Но он воспрянул духом, когда вошел в ресторан. В помещении уютный полумрак. Убранство латиноамериканской асьенды, столики разделены барьерами, украшенными решетками. Столы покрыты белыми накрахмаленными скатертями, на каждом хрустальный стакан с водой. Официанты одеты как танцоры болеро. Звук текущей воды заглушает беспорядочный уличный шум. Время обеденное, два или три столика заняты мужчинами в костюмах, женщин или детей не видно. Люди, сидящие в баре, разговаривают с незанятым барменом, мужчиной в синем блейзере. Вот мужчина поворачивается, и у бывшего сотрудника «Таймс» екает сердце. Да, это он, гватемальский полковник из газетных вырезок, сухощавый загорелый мужчина, большие залысины, пышные черные усы. Демонстративно не узнавая патрона, наш герой здоровается с официантом и деловито берет свою недокуренную сигарету из пепельницы.

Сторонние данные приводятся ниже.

(* ===== verification/NodeTick.v ===== *)
(** * NodeTick: what a node does of its own accord (zerotier-node: node.rs, [bootstrap], [tick],
    [flush_config_requests] and what they send). *)
From S2P Require Export NodeVerbs.

(** [target_os] and [target_arch] of [cfg!]. *)
Class Target := { target_os : bytes; target_arch : bytes }.

Module NodeTick.
Section NodeTick.
Context {P : Prims} {Z4 : Lz4} {T : Target}.

Definition manytier_network_config_request_os_arch : bytes :=
  let on os arch := bool_decide (target_os = str os) && bool_decide (target_arch = str arch) in
  if on "linux" "x86_64" then str "linux/x86_64"
  else if on "linux" "x86" then str "linux/x86"
  else if on "linux" "aarch64" then str "linux/arm64"
  else if on "linux" "arm" then str "linux/arm"
  else if on "macos" "x86_64" then str "macos/x86_64"
  else if on "macos" "aarch64" then str "macos/arm64"
  else if on "windows" "x86_64" then str "windows/x86_64"
  else if on "windows" "x86" then str "windows/x86"
  else str "unknown/unknown".

Definition request_metadata : bytes :=
  NodeConfig.build_network_config_request_metadata manytier_network_config_request_os_arch.

(** ** Local endpoints *)

(** The order of [SocketAddr]: IPv4 first, then address, then port, flow and scope. *)
Definition sock_rank (a : SocketAddr) : Z :=
  match a with
  | SockV4 ip port => from_be ip * 2 ^ 16 + port
  | SockV6 ip port flow scope => 2 ^ 48 + ((from_be ip * 2 ^ 16 + port) * 2 ^ 32 + flow) * 2 ^ 32 + scope
  end.

Definition sock_le (a b : SocketAddr) : Prop := sock_rank a <= sock_rank b.
#[local] Instance sock_le_dec : RelDecision sock_le.
Proof. intros a b. unfold sock_le. apply _. Defined.

Definition set_local_addresses (n : Node) (addresses : list SocketAddr) : Node :=
  with_local_addresses n (take (Z.to_nat MAX_LOCAL_ADDRESSES) (dedup (merge_sort sock_le addresses))).

(** ** Peers in the order of the map *)

Definition peers_in_order (n : Node) : list (bytes * Peer) := btree_iter from_be (t_peers (nd_topology n)).

Definition is_active (p : Peer) : bool := match peer_state p with Active _ _ _ _ _ _ => true | _ => false end.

Бывший сотрудник «Таймс» чувствует, как в нем начинает клокотать ярость, он узнал эту начальственную надменность, которая позволяет уничтожать интеллектуальную элиту страны для блага этой же страны и заодно вырезать целые деревни.

Но сегодня только ознакомительный визит. Он придет сюда еще дважды, и оба раза ресторатор из эскадрона смерти оказывается на своем месте, за стойкой бара, и каждый раз он скользит по гостю безразличным взглядом и отворачивается.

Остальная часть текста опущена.